WORK INSTRUCTIONS — For the records below, tally the lines that include the word "eexists" and give only the tally.

DATASET EXCERPTS —
════════════════
(* ===== verification/TaskTheorems.v ===== *)
(** * Theorems about the task controller

    What holds of every task the controller works on: nothing is destroyed
    without approval, the phases and conditions of a task follow the machine,
    a closed task stays closed, an active one is never forgotten, and the oldest
    active task is served first. *)

From S2P Require Import Prelude GoTime Types World Helpers TaskUtils Demo CleanupJob Executor ExecutorFacts ExecutorPass Removal SpecHandler SpecFacts SpecDemo Processer Controller Lifecycle.
Open Scope Z_scope.

Section theorems.
Context `{World} `{MapRange}.

(** C1: whatever a round of the controller does to the cluster beyond queries, it
    does for the oldest active task of the namespace, in its processing phase,
    after a round that saw the approval of exactly these targets (or validated a
    task approved from the start), and only as a pass over the remove info may:
    see [pass_event]. *)
Theorem nothing_destroyed_without_approval tr lcm r h t e :
  lifecycle tr (task_Status t) →
  w_task_get h (req_Namespace r) (req_Name r) = (t, None) →
  e ∈ (Reconcile lcm r h).2 →
  (∀ ns name s, e ≠ EvTaskStatusUpdate ns name s) →
  ¬ harmless e →
  selected r ∧ ∃ st ri c, task_Status t = Some st ∧ st_Phase st = TaskPhaseProcessing ∧ approval tr st ∧
    st_RemoveInfo st = Some ri ∧ reach ri ∧ pass_event c (collected ri) e.
Proof.
  intros Hl Ht He Hnu Hnh. pose proof (lifecycle_events _ _ _ _ _ _ Hl Ht He) as Hev.
  assert (selected r ∧ ∃ st ri c, task_Status t = Some st ∧ st_Phase st = TaskPhaseProcessing ∧
    st_RemoveInfo st = Some ri ∧ pass_event c (collected ri) e) as (Hsel & st & ri & c & Hst & Hph & Hri & Hp).
  { unfold reconcile_event in Hev. destruct e; try (by destruct Hev); by destruct (Hnu ns name status). }
  destruct (lifecycle_inv _ _ Hl st Hst) as [_ Hi Ha]. split; [done|]. exists st, ri, c. split_and!; try done.
  - apply Ha. rewrite Hph. mem.
  - unfold info_inv in Hi. rewrite Hph in Hi. destruct Hi as (ri' & Hri' & Hr). congruence.
Qed.

(** C5: the rounds implement the machine: a status is stored only as the first
    one of the task, with another message, as an abort of an active task (or with
    an external cluster), or as a move of the machine for the oldest active
    task. *)
Theorem rounds_follow_machine tr lcm r h t ns name s :
  lifecycle tr (task_Status t) →
  w_task_get h (req_Namespace r) (req_Name r) = (t, None) →
  EvTaskStatusUpdate ns name s ∈ (Reconcile lcm r h).2 →
  writes r t s.
Proof. intros Hl Ht He. exact (lifecycle_events _ _ _ _ _ _ Hl Ht He). Qed.

(** The conditions of a task are the record of a run of the phase machine
    from the pending phase to the current one. *)
Theorem conditions_record_run tr s :
  lifecycle tr (Some s) → phase_run (cond_Phase <$> st_Conditions s) (st_Phase s).
Proof. intros Hl. apply (ti_run tr), (lifecycle_inv _ _ Hl s eq_refl). Qed.

(** Before validation a task has no remove info; while it waits for approval
    and for the operator it has one without issues, not empty and not yet touched;
    while it is processed its remove info is one the removal can reach, so that
    the theorems on removal apply to it. *)
Theorem remove_info_of_phase tr s : lifecycle tr (Some s) → info_inv s.
Proof. intros Hl. apply (ti_info tr), (lifecycle_inv _ _ Hl s eq_refl). Qed.

(** C34: a completed, failed or aborted task stays as it is: later rounds change
    at most the message of its status, as long as the cluster is not external. *)
Theorem closed_task_stays_closed tr lcm r h t st ns name s :
  lifecycle tr (Some st) → task_Status t = Some st → checkTaskActive (Some st) = false →
  w_task_get h (req_Namespace r) (req_Name r) = (t, None) →
  EvTaskStatusUpdate ns name s ∈ (Reconcile lcm r h).2 →
  ¬ external_cluster →
  ∃ msg, s = set_st_PhaseInfo msg st.
Proof.
  intros Hl Hst Hact Ht He Hext. rewrite <-Hst in Hl. pose proof (lifecycle_events _ _ _ _ _ _ Hl Ht He) as Hw.
  rewrite Hst in Hl. simpl in Hw. destruct Hw as [now Hn|st' msg Hst'|st' reason now Hst' Hor|c st' s Hst' _ _ _ Hm];
    rewrite Hst in *; simplify_eq/=.
  - by exists msg.
  - by destruct Hor as [?|?]; [congruence|].
  - unfold checkTaskActive in Hact.
    destruct Hm; simpl in *; try (by match goal with Hp : st_Phase _ = _ |- _ => rewrite Hp in Hact end).
    + by exists "".
    + pose proof (ti_run _ _ (lifecycle_inv _ _ Hl st' eq_refl)) as Hr.
      match goal with Hn : st_Conditions _ = [] |- _ => rewrite Hn in Hr end. by apply phase_run_nonempty in Hr.
Qed.

(** C32: an active task is never forgotten: a round that does not ask for another
    one has deleted the task or has tried to store a status that is not active.
    (The predicate of the watch ignores updates, so the next round is all that
    drives a task.) *)
Theorem active_task_comes_back lcm r h t res :
  w_task_get h (req_Namespace r) (req_Name r) = (t, None) →
  checkTaskActive (task_Status t) = true →
  (Reconcile lcm r h).1 = Some res →
  0 < res_RequeueAfter res ∨ task_closed (Reconcile lcm r h).2.
Proof.
  intros Ht Ha. unfold Reconcile, mbind', get_task, call. simpl. rewrite Ht. intros Hres.
  apply (comes_back_app _ [EvTaskGet (req_Namespace r) (req_Name r)]).
  by apply (reconcile_task_runs r lcm t Ha (h ++ [EvTaskGet (req_Namespace r) (req_Name r)])).
Qed.
End theorems.

(** ** The oldest task *)

Definition is_active (t : CephOsdRemoveTask) : bool := checkTaskActive (task_Status t).

Lemma oldest_loop_spec i tasks :
  match oldest_loop i tasks with
  | None => i = None ∧ ∀ t, t ∈ tasks → is_active t = false
  | Some t =>
      (i = Some t ∨ t ∈ tasks ∧ is_active t = true) ∧
      (∀ p, i = Some p → task_CreationTimestamp t ≤ task_CreationTimestamp p) ∧
      (∀ t', t' ∈ tasks → is_active t' = true → task_CreationTimestamp t ≤ task_CreationTimestamp t')
  end.
Proof.
  revert i. induction tasks as [|cur tasks IH]; intros i; simpl.
  { destruct i as [p|].
    - split_and!; [by left|by intros ? [= <-]|]. intros t' Ht'. by apply elem_of_nil in Ht'.
    - split; [done|]. intros t' Ht'. by apply elem_of_nil in Ht'. }
  destruct (checkTaskActive (task_Status cur)) eqn:Hact; simpl.
  2: { specialize (IH i). destruct (oldest_loop i tasks) as [t|].
       - destruct IH as (Hin & Hp & Hall). split_and!; [destruct Hin as [?|[??]]; [by left|right; split; [by right|done]]|done|].
         intros t' [->|Ht']%elem_of_cons Ha; [|auto]. unfold is_active in Ha. congruence.
       - destruct IH as [-> Hall]. split; [done|]. intros t' [->|Ht']%elem_of_cons; [done|auto]. }
  assert (∀ b, (∀ p, i = Some p → task_CreationTimestamp b ≤ task_CreationTimestamp p) →
               task_CreationTimestamp b ≤ task_CreationTimestamp cur → (b = cur ∨ i = Some b) →
    match oldest_loop (Some b) tasks with
    | None => i = None ∧ ∀ t, t ∈ cur :: tasks → is_active t = false
    | Some t =>
        (i = Some t ∨ t ∈ cur :: tasks ∧ is_active t = true) ∧
        (∀ p, i = Some p → task_CreationTimestamp t ≤ task_CreationTimestamp p) ∧
        (∀ t', t' ∈ cur :: tasks → is_active t' = true → task_CreationTimestamp t ≤ task_CreationTimestamp t')
    end) as Hbest.
  { intros b Hbp Hbc Hb. specialize (IH (Some b)). destruct (oldest_loop (Some b) tasks) as [t|]; [|by destruct IH].
    destruct IH as (Hin & Hp & Hall). specialize (Hp b eq_refl). split_and!.
    - destruct Hin as [[= ->]|[??]]; [|right; split; [by right|done]].
      destruct Hb as [->|?]; [right; split; [left|done]|by left].
    - intros p ->. specialize (Hbp p eq_refl). lia.
    - intros t' [->|Ht']%elem_of_cons Ha; [lia|auto]. }
  destruct i as [prev|]; [destruct (Z.ltb_spec (task_CreationTimestamp cur) (task_CreationTimestamp prev))|];
    apply Hbest; auto; try lia; intros p [= <-]; lia.
Qed.

(** The task chosen is active and no active task of the list was created
    before it; no name is returned exactly when no task is active. *)
Theorem oldest_active_task tasks :
  (∃ t, t ∈ tasks ∧ is_active t = true ∧ getOldestCephOsdRemoveTaskName tasks = task_Name t ∧
     ∀ t', t' ∈ tasks → is_active t' = true → task_CreationTimestamp t ≤ task_CreationTimestamp t') ∨
  getOldestCephOsdRemoveTaskName tasks = "" ∧ ∀ t, t ∈ tasks → is_active t = false.
Proof.
  unfold getOldestCephOsdRemoveTaskName. pose proof (oldest_loop_spec None tasks) as Hs.
  destruct (oldest_loop None tasks) as [t|].
  - left. exists t. destruct Hs as ([?|[??]] & _ & ?); by split_and!.
  - right. by destruct Hs.
Qed.

(** ** Changes of the spec around the approval *)

Section changes.
Context `{World} `{MapRange} (c : cephOsdRemoveConfig).
Let st := cur_task_status (c_task c).

(** An approval is accepted whatever has changed since validation: the task
    keeps the remove info of the old spec, and the condition it gets records the
    new nodes and generation, so that the check for changes in the next phase
    finds nothing. *)
Theorem approval_hides_changes latest h :
  last (st_Conditions st) = Some latest →
  st_Phase st = TaskPhaseApproveWaiting → approved (c_task c) = true →
  ∃ s latest', (handleTask c h).1 = Some (s, true) ∧ st_Phase s = TaskPhaseWaitingOperator ∧
    st_RemoveInfo s = st_RemoveInfo st ∧ last (st_Conditions s) = Some latest' ∧ specChanges c latest' = [].
Proof.
  intros Hl Hph Ha. unfold handleTask. fold st. rewrite Hl, Hph. unfold handle_approve_waiting. rewrite Ha.
  do 2 eexists. split_and!; [reflexivity|done|done|by simpl; rewrite last_snoc|].
  unfold specChanges. simpl. by rewrite !decide_True.
Qed.

(** A task with the nodes section present but empty is never processed: the
    stored condition has lost the empty map, so that every round sees a change;
    while waiting for approval it is validated again and again, and once approved
    it is aborted. *)
Theorem empty_nodes_never_processed latest h :
  current_nodes (c_task c) = Some ∅ →
  last (st_Conditions st) = Some (stored_condition latest) →
  (st_Phase st = TaskPhaseApproveWaiting → approved (c_task c) = false →
   ∃ s, (handleTask c h).1 = Some (s, true) ∧ st_Phase s = TaskPhaseValidating) ∧
  (st_Phase st = TaskPhaseWaitingOperator →
   ∃ s, (handleTask c h).1 = Some (s, false) ∧ st_Phase s = TaskPhaseAborted).
Proof.
  intros Hn Hl.
  assert (specChanges c (stored_condition latest) ≠ []) as Hc.
  { unfold specChanges. rewrite Hn, (decide_False (P := _ = Some _)); [by case_match; [case_decide|]|].
    simpl. destruct (cond_Nodes latest) as [m|]; simpl; [|done]. case_decide; [done|]. congruence. }
  unfold handleTask. fold st. rewrite Hl. split; intros Hph; rewrite Hph.
  - intros Ha. unfold handle_approve_waiting. rewrite Ha. destruct (specChanges _ _); [done|].
    eexists. split; [reflexivity|done].
  - unfold handle_waiting_operator. destruct (specChanges _ _); [done|]. eexists. split; [reflexivity|done].
Qed.
End changes.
════════════════
ANSWER BOX — 3